Indiana and Purdue first met on the gridiron in 1891. The rivalry has been renewed annually in peacetime with some exceptions. Purdue leads the overall series 76–42–6.

History of the Trophy
The concept of a trophy for football games played annually between Purdue University and Indiana University was first proposed during a joint meeting of the Chicago chapters of the Indiana and Purdue alumni organizations in 1925:

"discuss the possibility of undertaking worthy joint enterprises in behalf of the two schools."

During that meeting Indiana alumnus Dr. Clarence Jones and Purdue alumnus Russel Gray were appointed to propose a suitable trophy. At a subsequent meeting in Chicago Jones and Gray recommended some oaken bucket be that trophy and the chapters drafted the resolution that:

"an old oaken bucket as the most typical Hoosier form of trophy, that the bucket should be taken from some well in Indiana, and that a chain to be made of bronze block "I" and "P" letters should be provided for the bucket. The school winning the traditional football game each year should have possession of the "Old Oaken Bucket" until the next game and should attach the block letter representing the winning school to the bail with the score engraved on the latter link."

Purdue alumnus Fritz Ernst and Indiana alumnus Whiley J. Huddle were appointed to find a suitable oak bucket.

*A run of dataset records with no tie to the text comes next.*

(** * Match scoring, trust tiers and candidate ranking of the dating backend

    A shallow embedding of
      - [backend/events/ai_matching.py]
          ([EnhancedFeatureVector], [ExplainableMatcher],
           [TrustVerificationSystem]),
      - [backend/profiles/recommendation_engine.py] ([calculate_similarity]),
      - [backend/profiles/views.py] ([profile_recommendations]),
      - [backend/profiles/models.py] ([Profile.calculate_completion_score]),
    followed by the properties established about them.

    Conventions.
      - Database tables are lists of records; an ORM query is a [filter] over
        the list and [.count()] is [length].
      - A Python exception is the [Raise] branch of [result].
      - Python floats are idealised: as rationals ([Q]) where the source only
        adds, multiplies, divides and takes minima, and as reals ([R]) where
        it takes square roots (numpy's norm).  Rounding, overflow and the
        wrap-around of numpy's integer arrays are not modelled.
      - [timezone.now()] is an input: [now] is the instant in seconds and
        [today] the calendar date of the same instant. *)

From Stdlib Require Import Ascii String ZArith QArith Qminmax Qabs Qround Reals.
From Stdlib Require Import Lqa Lra Lia List.
From stdpp Require Import gmap strings list fin_maps sorting.

(** ** Python run-time conventions *)

Module Py.

Inductive exn : Type :=
  | TypeError
  | ValueError
  | KeyError
  | FloatDivisionByZero
  | RelatedObjectDoesNotExist
  | DbError.

Inductive result (A : Type) : Type :=
  | Ok (a : A)
  | Raise (e : exn).

Arguments Ok {A} a.
Arguments Raise {A} e.

(** The error monad, through stdpp's [x ← r; k] notation. *)
#[global] Instance result_ret : MRet result := fun A a => Ok a.

#[global] Instance result_bind : MBind result := fun A B k r =>
  match r with
  | Ok a => k a
  | Raise e => Raise e
  end.

(** A loop that keeps the elements passing a test that may raise:
    [for x in l: if f(x): kept.append(x)]; the first failure aborts. *)
Fixpoint filter_each {A : Type} (f : A → result bool) (l : list A) : result (list A) :=
  match l with
  | [] => Ok []
  | x :: l' =>
      keep ← f x;
      kept ← filter_each f l';
      Ok (if keep : bool then x :: kept else kept)
  end.

(** [[f(x) for x in l]] where [f] may raise: the first failure aborts. *)
Fixpoint for_each {A B : Type} (f : A → result B) (l : list A) : result (list B) :=
  match l with
  | [] => Ok []
  | x :: l' =>
      y ← f x;
      ys ← for_each f l';
      Ok (y :: ys)
  end.

(** Stable sorting.  [lt a b] is the strict "a goes before b" test; an element
    is placed after every element that does not go strictly after it, so that
    equal elements keep the order they had in the input.  This is the
    behaviour of [sorted], of [list.sort] (with or without [reverse=True]) and
    of a database [ORDER BY] whose ties are broken by storage order. *)
Fixpoint insert_sorted {A : Type} (lt : A → A → bool) (x : A) (l : list A) : list A :=
  match l with
  | [] => [x]
  | y :: l' => if lt y x then y :: insert_sorted lt x l' else x :: y :: l'
  end.

Definition stable_sort {A : Type} (lt : A → A → bool) (l : list A) : list A :=
  foldr (insert_sorted lt) [] l.

(** Truthiness of an optional float: [None] and [0.0] are false. *)
Definition truthy_float (x : option Q) : bool :=
  match x with
  | Some q => negb (Qeq_bool q 0)
  | None => false
  end.

(** Truthiness of an optional object ([date], [datetime]): only [None] is false. *)
Definition truthy_obj {A : Type} (x : option A) : bool :=
  match x with
  | Some _ => true
  | None => false
  end.

(** Truthiness of a string: the empty string is false. *)
Definition truthy_str (s : string) : bool :=
  match s with
  | EmptyString => false
  | String _ _ => true
  end.

(** [sep.join(l)]. *)
Definition join (sep : string) (l : list string) : string := String.concat sep l.

(** [sum(l)] over rationals, starting from 0 and adding left to right. *)
Definition sumQ (l : list Q) : Q := fold_left Qplus l 0%Q.

(** An integer seen as a float. *)
Definition ofZ (z : Z) : Q := inject_Z z.
Definition ofnat (n : nat) : Q := inject_Z (Z.of_nat n).

End Py.

Import Py.

(** ** Calendar dates ([datetime.date]) *)

Module Dates.

Record date : Type := Date { year : Z; month : Z; day : Z }.

Definition is_leap (y : Z) : bool :=
  (y mod 4 =? 0)%Z && (negb (y mod 100 =? 0)%Z || (y mod 400 =? 0)%Z).

Definition days_in_month (y m : Z) : Z :=
  if (m =? 2)%Z then (if is_leap y then 29 else 28)%Z
  else if (m =? 4)%Z || (m =? 6)%Z || (m =? 9)%Z || (m =? 11)%Z then 30%Z
  else 31%Z.

Definition days_before_year (y : Z) : Z :=
  let p := (y - 1)%Z in (p * 365 + p / 4 - p / 100 + p / 400)%Z.

Definition days_before_month (y m : Z) : Z :=
  foldr Z.add 0%Z (map (days_in_month y) (map Z.of_nat (seq 1 (Z.to_nat (m - 1))))).

(** [date.toordinal()]: day number in the proleptic Gregorian calendar. *)
Definition toordinal (d : date) : Z :=
  (days_before_year (year d) + days_before_month (year d) (month d) + day d)%Z.

(** [(a - b).days] *)
Definition days_between (a b : date) : Z := (toordinal a - toordinal b)%Z.

(** [a <= b] on dates. *)
Definition date_leb (a b : date) : bool :=
  (year a <? year b)%Z
  || ((year a =? year b)%Z
      && ((month a <? month b)%Z
          || ((month a =? month b)%Z && (day a <=? day b)%Z))).

(** [d.replace(year=y)] raises [ValueError] when the result is not a date:
    29 February moved to a common year, or a year outside 1..9999. *)
Definition replace_year (d : date) (y : Z) : result date :=
  if (1 <=? y)%Z && (y <=? 9999)%Z && (day d <=? days_in_month y (month d))%Z
  then Ok (Date y (month d) (day d))
  else Raise ValueError.

End Dates.

Import Dates.

(** ** Stored records ([models.py] of profiles, accounts, interactions, chat) *)

Module Models.

Record Photo : Type := { is_primary : bool }.

(** A [ProfileInterest] row joined with its [Interest]. *)
Record ProfileInterest : Type := { interest_id : Z; interest_name : string }.

(** An item of the JSON list stored in [Profile.values].  The application
    reads two shapes there ([serialize_profile_values],
    [profiles/serializers.py]): a string, or an object with an [id] and a
    label.  Of an object only its presence matters to the modelled code. *)
Inductive ValueItem : Type :=
  | ItemStr (s : string)
  | ItemDict.

Record Profile : Type := {
  profile_user : Z;                 (* user_id of the owning user *)
  bio : string;
  date_of_birth : option date;
  gender : string;
  looking_for : string;
  relationship_status : string;
  location : string;
  country : string;
  latitude : option Q;
  longitude : option Q;
  max_distance : Z;
  min_age : Z;
  max_age : Z;
  is_active : bool;
  is_hidden : bool;
  boost_expiry : option Z;          (* DateTimeField(null=True) *)
  passport_latitude : option Q;
  passport_longitude : option Q;
  is_passport_enabled : bool;
  values : option (list ValueItem); (* JSONField(default=list, null=True) *)
  photos : list Photo;
  interests : list ProfileInterest
}.

(** A user together with the stored [Profile] row, if there is one.  Without
    a row the attribute access [user.profile] raises
    [RelatedObjectDoesNotExist] (the reverse side of a one-to-one relation),
    which [hasattr(user, 'profile')] turns into [False]; with a row the
    profile is truthy. *)
Record User : Type := {
  user_id : Z;
  email : string;
  is_verified : bool;
  profile : option Profile
}.

Record Swipe : Type := {
  swiper : Z;
  swiped_user : Z;
  action : string;
  swipe_created_at : Z
}.

Record Match : Type := {
  match_id : Z;
  user1 : Z;
  user2 : Z;
  match_is_active : bool
}.

Record Conversation : Type := { conversation_id : Z; conversation_match : Z }.

Record Message : Type := {
  message_conversation : Z;
  sender : Z;
  created_at : Z
}.

Record Block : Type := { blocker : Z; blocked_user : Z }.

(** The tables read by the modelled code.  [feature_vectors] is the
    [UserFeatureVector] table keyed by user: no entry means no row, and the
    stored JSON object is a map from feature name to number. *)
Record DB : Type := {
  profiles : list Profile;
  swipes : list Swipe;
  matches : list Match;
  conversations : list Conversation;
  messages : list Message;
  blocks : list Block;
  feature_vectors : gmap Z (gmap string R)
}.

Definition has_primary_photo (p : Profile) : bool :=
  existsb is_primary (photos p).

(** The stored [values] are null or a list of strings. *)
Definition is_str (i : ValueItem) : bool :=
  match i with
  | ItemStr _ => true
  | ItemDict => false
  end.

Definition values_are_strings (p : Profile) : bool :=
  match values p with
  | Some l => forallb is_str l
  | None => true
  end.

(** [Profile.calculate_completion_score]; [self.user] is passed as [u] and
    [self.pk] is set for every stored profile. *)
Definition calculate_completion_score (u : User) (p : Profile) : Z :=
  let score := 0%Z in
  let total_fields := 10%Z in
  let score := if truthy_str (bio p) then (score + 1)%Z else score in
  let score := if truthy_obj (date_of_birth p) then (score + 1)%Z else score in
  let score := if truthy_str (gender p) then (score + 1)%Z else score in
  let score := if truthy_str (looking_for p) then (score + 1)%Z else score in
  let score := if truthy_str (relationship_status p) then (score + 1)%Z else score in
  let score :=
    if truthy_str (location p) && truthy_float (latitude p) && truthy_float (longitude p)
    then (score + 1)%Z else score in
  let score := if has_primary_photo p then (score + 1)%Z else score in
  let score := if negb (bool_decide (interests p = [])) then (score + 1)%Z else score in
  let score := if truthy_str (email u) && is_verified u then (score + 1)%Z else score in
  let score := if is_active p then (score + 1)%Z else score in
  Qfloor ((ofZ score / ofZ total_fields) * 100)%Q.

End Models.

Import Models.

(** ** [events/ai_matching.py] *)

Module AiMatching.

(** *** class EnhancedFeatureVector

    The dictionary built by [_build_feature_vector] as a record.  Its entries
    [demographics.location], [preferences.intent] and [last_updated] are read
    by no scoring function and are left out. *)

Record Demographics : Type := { age : Z; demo_gender : string }.

Record Preferences : Type := { age_range : Z * Z; distance_km : Z }.

Record BehavioralSignals : Type := {
  reply_latency_avg : Q;
  chat_depth_score : Q;
  unmatch_rate : Q;
  total_likes : nat;
  total_passes : nat;
  total_matches : nat;
  like_rate : Q
}.

Record FeatureVector : Type := {
  demographics : Demographics;
  preferences : Preferences;
  fv_interests : list string;
  fv_values : list ValueItem;
  behavioral_signals : BehavioralSignals;
  trust_score : Q;
  engagement_score : Q
}.

Section Methods.

(** [str.lower], of the Python library. *)
Variable str_lower : string → string.

(** [self.user], the database, and the clock.  [self.profile] is
    [profile user]; the methods keep their guards [if not self.profile]. *)
Variable (db : DB) (user : User) (now : Z) (today : date).

Definition _get_demographics : Demographics :=
  match profile user with
  | None => {| age := 25; demo_gender := "unknown" |}
  | Some p =>
      let age :=
        match date_of_birth p with
        | Some dob => (days_between today dob / 365)%Z
        | None => 25%Z
        end in
      {| age := age; demo_gender := gender p |}
  end.

Definition _get_preferences : Preferences :=
  match profile user with
  | None => {| age_range := (18, 100)%Z; distance_km := 50 |}
  | Some p => {| age_range := (min_age p, max_age p); distance_km := max_distance p |}
  end.

Definition _get_interests : list string :=
  match profile user with
  | None => []
  | Some p => map (fun i => str_lower (interest_name i)) (interests p)
  end.

Definition _get_values : list ValueItem :=
  match profile user with
  | None => []
  | Some p =>
      match values p with
      | Some (v :: vs) => v :: vs
      | _ => []
      end
  end.

(** [Q(match__user1=self.user) | Q(match__user2=self.user)] on conversations. *)
Definition in_user_match (c : Conversation) : bool :=
  existsb (fun m => (match_id m =? conversation_match c)%Z
                    && ((user1 m =? user_id user)%Z || (user2 m =? user_id user)%Z))
          (matches db).

Definition user_conversations : list Conversation :=
  filter (fun c => in_user_match c = true) (conversations db).

(** [Message.objects.filter(conversation=conv)] *)
Definition conversation_messages (c : Conversation) : list Message :=
  filter (fun m => message_conversation m = conversation_id c) (messages db).

(** The inner loop of [_calculate_reply_latencies] over the messages of one
    conversation; [prev_time] is the loop variable of that name. *)
Fixpoint walk_messages (prev_time : option Z) (msgs : list Message) : list Q :=
  match msgs with
  | [] => []
  | msg :: rest =>
      if negb (sender msg =? user_id user)%Z then
        let recorded :=
          match prev_time with
          | Some t =>
              let latency := (ofZ (created_at msg - t) / 60)%Q in
              [Qmin latency 1440]
          | None => []
          end in
        recorded ++ walk_messages (Some (created_at msg)) rest
      else walk_messages prev_time rest
  end.

Definition _calculate_reply_latencies : list Q :=
  concat (map (fun conv =>
                 let messages :=
                   stable_sort (fun a b => (created_at a <? created_at b)%Z)
                               (conversation_messages conv) in
                 walk_messages None messages)
              user_conversations).

Definition _calculate_chat_depth_score : Q :=
  match user_conversations with
  | [] => 0%Q
  | _ =>
      let total_conversations := length user_conversations in
      let deep_conversations :=
        length (filter (fun conv => (10 <=? length (conversation_messages conv))%nat = true)
                       user_conversations) in
      (ofnat deep_conversations / ofnat total_conversations)%Q
  end.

They found such a bucket at the then Bruner family farm between Kent and Hanover in southern Indiana. Although the bucket might have been used at an open well on the Bruner family farm that had been settled during the 1840s, the Bruner family lore indicates that the bucket might have been used by General John Hunt Morgan and his "Raiders" during their jaunt through southeastern Indiana during the Civil War.

In accordance with the Chicago alumni organization's resolution, the winner of the bucket gets a "P" or "I" link added to the chain of the bucket with the score, date and the city where the game was played engraved on the link. In case of a tie, an "I–P" link was added. The inaugural Old Oaken Bucket Game ended in a 0–0 deadlock on November 21, 1925, in Bloomington resulting in the very first and most visible link, an "I–P" link, being added to the handle of the bucket.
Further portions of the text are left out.